Start of RECORD SET
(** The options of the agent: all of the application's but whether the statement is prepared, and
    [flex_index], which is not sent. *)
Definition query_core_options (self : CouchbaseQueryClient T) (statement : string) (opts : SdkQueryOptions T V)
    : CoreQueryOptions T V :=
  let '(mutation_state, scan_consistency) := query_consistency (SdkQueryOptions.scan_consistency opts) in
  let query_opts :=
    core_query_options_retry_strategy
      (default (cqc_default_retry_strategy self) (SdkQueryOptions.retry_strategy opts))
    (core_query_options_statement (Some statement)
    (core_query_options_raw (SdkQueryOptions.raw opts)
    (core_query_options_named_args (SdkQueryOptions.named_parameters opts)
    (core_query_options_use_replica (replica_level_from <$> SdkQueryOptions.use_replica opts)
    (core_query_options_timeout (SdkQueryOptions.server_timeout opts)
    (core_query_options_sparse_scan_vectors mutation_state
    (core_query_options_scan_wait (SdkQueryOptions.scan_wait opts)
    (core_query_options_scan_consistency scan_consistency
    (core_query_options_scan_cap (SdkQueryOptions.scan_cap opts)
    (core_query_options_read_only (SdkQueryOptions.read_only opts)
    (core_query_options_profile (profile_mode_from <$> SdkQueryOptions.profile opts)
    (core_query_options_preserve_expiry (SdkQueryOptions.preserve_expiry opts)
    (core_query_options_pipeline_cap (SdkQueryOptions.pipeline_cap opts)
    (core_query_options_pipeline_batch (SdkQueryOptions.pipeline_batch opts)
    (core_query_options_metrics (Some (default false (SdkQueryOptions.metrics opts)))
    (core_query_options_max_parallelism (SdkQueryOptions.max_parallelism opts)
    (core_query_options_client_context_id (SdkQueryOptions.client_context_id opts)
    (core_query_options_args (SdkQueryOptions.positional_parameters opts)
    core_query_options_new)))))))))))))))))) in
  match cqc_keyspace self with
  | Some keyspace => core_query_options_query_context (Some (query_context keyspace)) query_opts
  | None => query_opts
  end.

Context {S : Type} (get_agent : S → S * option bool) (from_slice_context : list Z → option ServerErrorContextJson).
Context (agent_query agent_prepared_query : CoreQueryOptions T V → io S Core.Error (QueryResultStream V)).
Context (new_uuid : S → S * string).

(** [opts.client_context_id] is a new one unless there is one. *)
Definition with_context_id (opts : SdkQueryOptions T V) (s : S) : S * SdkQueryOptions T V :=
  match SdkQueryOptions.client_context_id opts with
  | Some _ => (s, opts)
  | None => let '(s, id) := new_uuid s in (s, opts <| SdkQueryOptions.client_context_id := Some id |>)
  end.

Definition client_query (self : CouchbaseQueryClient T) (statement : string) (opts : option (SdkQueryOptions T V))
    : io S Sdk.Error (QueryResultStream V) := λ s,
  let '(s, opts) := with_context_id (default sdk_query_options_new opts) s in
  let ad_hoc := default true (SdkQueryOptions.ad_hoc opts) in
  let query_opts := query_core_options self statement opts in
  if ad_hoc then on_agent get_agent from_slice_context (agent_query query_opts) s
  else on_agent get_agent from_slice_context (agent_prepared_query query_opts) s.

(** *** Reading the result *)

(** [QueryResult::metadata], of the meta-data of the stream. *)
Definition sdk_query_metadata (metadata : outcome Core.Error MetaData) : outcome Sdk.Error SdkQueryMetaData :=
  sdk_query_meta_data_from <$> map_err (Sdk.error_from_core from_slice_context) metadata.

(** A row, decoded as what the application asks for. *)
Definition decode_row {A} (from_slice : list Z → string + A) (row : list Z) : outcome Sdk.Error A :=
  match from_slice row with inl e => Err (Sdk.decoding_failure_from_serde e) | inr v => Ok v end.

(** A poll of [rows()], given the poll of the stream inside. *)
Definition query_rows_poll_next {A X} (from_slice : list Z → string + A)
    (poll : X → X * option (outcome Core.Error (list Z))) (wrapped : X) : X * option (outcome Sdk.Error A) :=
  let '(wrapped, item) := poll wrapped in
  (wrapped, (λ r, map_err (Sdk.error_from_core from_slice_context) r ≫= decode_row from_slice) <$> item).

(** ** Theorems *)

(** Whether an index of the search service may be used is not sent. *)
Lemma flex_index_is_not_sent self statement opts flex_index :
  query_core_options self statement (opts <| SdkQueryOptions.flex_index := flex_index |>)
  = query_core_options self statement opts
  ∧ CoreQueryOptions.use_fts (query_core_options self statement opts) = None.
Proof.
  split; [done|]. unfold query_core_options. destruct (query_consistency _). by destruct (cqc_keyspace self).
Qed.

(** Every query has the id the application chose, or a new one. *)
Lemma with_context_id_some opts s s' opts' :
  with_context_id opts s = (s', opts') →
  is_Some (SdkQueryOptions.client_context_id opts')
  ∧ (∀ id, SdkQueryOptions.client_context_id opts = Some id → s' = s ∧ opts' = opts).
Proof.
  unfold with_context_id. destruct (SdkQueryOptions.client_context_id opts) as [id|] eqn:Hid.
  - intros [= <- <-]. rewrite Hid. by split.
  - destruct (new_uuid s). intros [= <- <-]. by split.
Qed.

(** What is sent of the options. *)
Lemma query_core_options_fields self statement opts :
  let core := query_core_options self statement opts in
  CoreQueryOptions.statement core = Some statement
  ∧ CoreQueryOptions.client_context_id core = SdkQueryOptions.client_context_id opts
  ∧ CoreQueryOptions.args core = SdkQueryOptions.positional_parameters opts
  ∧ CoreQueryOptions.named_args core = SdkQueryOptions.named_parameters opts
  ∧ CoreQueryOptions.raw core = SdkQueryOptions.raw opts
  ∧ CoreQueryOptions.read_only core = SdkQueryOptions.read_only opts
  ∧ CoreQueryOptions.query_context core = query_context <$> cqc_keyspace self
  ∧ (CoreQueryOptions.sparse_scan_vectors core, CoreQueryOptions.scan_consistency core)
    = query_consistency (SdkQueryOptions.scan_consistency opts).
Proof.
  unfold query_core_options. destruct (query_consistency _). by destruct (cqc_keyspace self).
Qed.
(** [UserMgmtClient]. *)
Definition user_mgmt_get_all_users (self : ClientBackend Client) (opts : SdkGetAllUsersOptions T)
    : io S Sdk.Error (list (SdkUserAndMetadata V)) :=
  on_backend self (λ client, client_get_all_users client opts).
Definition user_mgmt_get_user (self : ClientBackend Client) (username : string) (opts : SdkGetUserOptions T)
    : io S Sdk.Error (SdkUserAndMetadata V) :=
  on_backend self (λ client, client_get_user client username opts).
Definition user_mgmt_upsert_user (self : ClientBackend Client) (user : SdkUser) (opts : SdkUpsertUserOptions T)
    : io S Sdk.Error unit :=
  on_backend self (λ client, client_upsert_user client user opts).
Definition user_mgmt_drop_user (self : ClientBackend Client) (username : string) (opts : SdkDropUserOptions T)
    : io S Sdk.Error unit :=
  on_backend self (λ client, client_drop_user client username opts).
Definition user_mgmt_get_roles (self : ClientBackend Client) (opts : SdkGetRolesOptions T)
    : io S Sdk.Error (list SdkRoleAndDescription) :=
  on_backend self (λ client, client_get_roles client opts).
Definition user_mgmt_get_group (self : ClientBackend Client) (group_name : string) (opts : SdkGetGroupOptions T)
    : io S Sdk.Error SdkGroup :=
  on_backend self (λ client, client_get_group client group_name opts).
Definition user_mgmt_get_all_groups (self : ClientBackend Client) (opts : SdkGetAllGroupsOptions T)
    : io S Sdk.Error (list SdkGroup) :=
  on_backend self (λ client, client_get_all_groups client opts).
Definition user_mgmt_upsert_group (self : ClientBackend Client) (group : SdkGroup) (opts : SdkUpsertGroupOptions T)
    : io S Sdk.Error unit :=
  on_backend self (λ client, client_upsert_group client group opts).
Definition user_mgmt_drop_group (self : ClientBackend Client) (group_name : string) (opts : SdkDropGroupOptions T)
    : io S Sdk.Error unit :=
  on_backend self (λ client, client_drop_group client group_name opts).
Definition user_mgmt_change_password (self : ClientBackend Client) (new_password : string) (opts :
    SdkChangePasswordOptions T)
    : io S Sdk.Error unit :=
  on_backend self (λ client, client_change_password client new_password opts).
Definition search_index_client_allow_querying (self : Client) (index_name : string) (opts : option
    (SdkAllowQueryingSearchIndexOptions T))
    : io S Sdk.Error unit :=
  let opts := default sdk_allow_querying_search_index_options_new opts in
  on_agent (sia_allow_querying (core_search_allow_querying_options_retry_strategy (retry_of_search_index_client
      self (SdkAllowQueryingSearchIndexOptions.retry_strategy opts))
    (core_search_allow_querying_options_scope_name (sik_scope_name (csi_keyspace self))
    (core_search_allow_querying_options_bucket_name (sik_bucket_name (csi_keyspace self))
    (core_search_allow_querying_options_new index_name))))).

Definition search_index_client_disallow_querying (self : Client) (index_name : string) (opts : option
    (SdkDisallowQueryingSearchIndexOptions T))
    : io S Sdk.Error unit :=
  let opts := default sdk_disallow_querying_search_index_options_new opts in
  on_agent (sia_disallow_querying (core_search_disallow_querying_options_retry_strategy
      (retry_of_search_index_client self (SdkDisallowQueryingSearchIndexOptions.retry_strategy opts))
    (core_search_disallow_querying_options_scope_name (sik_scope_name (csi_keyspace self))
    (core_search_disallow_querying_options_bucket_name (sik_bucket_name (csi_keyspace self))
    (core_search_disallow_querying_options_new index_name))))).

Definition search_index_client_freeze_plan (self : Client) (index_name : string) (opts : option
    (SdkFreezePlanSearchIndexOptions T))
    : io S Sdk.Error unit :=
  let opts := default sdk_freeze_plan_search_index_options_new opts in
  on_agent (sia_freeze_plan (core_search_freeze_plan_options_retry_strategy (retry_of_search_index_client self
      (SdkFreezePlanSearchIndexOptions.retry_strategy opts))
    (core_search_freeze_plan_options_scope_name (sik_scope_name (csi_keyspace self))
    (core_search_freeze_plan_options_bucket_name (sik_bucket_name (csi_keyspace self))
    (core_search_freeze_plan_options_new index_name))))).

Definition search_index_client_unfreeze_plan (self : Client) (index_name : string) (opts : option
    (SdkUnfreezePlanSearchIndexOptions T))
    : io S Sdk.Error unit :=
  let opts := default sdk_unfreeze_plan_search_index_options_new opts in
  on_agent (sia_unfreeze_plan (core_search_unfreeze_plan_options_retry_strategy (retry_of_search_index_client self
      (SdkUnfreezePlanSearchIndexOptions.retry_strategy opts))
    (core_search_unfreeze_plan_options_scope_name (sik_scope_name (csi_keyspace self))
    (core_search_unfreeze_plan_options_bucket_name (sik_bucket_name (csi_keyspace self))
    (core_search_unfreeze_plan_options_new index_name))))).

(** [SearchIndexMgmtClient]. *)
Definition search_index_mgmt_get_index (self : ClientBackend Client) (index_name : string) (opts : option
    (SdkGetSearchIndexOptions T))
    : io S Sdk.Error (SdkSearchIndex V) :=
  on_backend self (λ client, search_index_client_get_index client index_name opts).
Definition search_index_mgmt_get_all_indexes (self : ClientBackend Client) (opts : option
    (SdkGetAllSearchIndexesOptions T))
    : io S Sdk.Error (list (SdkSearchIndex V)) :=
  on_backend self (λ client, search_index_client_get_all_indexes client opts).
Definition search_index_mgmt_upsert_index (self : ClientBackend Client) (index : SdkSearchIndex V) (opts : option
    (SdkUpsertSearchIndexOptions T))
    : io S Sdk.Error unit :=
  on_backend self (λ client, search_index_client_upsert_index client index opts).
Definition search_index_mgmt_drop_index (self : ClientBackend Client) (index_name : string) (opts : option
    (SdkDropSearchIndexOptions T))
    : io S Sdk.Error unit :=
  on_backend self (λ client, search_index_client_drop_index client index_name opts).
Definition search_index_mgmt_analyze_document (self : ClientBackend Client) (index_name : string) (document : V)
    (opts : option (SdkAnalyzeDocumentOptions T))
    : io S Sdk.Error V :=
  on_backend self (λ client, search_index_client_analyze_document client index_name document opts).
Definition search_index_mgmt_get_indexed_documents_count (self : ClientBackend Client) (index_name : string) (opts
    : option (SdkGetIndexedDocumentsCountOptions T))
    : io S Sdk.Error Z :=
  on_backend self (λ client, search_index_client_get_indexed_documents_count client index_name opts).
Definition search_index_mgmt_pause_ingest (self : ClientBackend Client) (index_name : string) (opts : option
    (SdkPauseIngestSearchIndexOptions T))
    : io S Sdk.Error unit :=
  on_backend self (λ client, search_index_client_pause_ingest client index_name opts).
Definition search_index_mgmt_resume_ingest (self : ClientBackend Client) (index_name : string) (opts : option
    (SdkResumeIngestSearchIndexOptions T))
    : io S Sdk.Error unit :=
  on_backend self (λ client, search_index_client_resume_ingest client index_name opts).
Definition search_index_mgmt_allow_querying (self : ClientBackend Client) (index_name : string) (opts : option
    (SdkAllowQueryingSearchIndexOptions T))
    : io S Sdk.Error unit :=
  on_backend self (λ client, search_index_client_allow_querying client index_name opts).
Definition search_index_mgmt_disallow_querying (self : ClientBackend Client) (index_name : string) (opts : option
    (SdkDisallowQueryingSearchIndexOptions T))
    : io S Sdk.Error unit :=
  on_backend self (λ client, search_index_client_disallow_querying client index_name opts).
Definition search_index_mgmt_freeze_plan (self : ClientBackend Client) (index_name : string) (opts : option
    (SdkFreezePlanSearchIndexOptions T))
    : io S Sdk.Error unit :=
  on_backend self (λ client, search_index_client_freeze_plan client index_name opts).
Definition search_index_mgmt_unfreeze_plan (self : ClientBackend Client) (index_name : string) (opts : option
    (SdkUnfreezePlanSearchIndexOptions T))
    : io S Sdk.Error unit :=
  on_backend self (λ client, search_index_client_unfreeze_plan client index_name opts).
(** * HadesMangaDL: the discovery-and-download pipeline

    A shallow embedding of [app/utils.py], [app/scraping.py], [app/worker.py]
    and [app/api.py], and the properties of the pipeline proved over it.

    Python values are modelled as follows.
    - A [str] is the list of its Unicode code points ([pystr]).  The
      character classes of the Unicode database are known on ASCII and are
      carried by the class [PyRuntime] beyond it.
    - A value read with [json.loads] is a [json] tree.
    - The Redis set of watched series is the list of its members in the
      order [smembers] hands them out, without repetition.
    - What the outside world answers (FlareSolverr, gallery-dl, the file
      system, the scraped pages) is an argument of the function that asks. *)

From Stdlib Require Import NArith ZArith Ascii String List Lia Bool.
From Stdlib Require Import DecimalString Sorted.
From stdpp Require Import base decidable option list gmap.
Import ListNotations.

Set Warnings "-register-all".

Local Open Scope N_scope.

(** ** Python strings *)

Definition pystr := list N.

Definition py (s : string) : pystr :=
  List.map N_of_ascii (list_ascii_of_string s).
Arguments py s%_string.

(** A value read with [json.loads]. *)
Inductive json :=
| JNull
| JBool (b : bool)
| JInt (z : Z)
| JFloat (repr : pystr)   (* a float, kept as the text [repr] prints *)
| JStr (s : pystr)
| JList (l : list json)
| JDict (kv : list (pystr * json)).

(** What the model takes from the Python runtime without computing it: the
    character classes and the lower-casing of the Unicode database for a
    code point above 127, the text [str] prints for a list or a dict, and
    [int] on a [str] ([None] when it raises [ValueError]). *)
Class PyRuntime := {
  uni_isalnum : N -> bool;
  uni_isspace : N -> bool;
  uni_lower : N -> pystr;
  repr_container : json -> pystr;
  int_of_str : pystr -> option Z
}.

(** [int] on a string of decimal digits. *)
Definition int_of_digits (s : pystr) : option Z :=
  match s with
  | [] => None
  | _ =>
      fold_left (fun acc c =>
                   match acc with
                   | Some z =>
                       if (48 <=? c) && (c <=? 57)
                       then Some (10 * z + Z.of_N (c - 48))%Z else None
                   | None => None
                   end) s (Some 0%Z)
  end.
End of RECORD SET
## DIRECTIONS
Look through the material and find each line that includes "application", then copy it.

## RESULT
(** The options of the agent: all of the application's but whether the statement is prepared, and
(** A row, decoded as what the application asks for. *)
(** Every query has the id the application chose, or a new one. *)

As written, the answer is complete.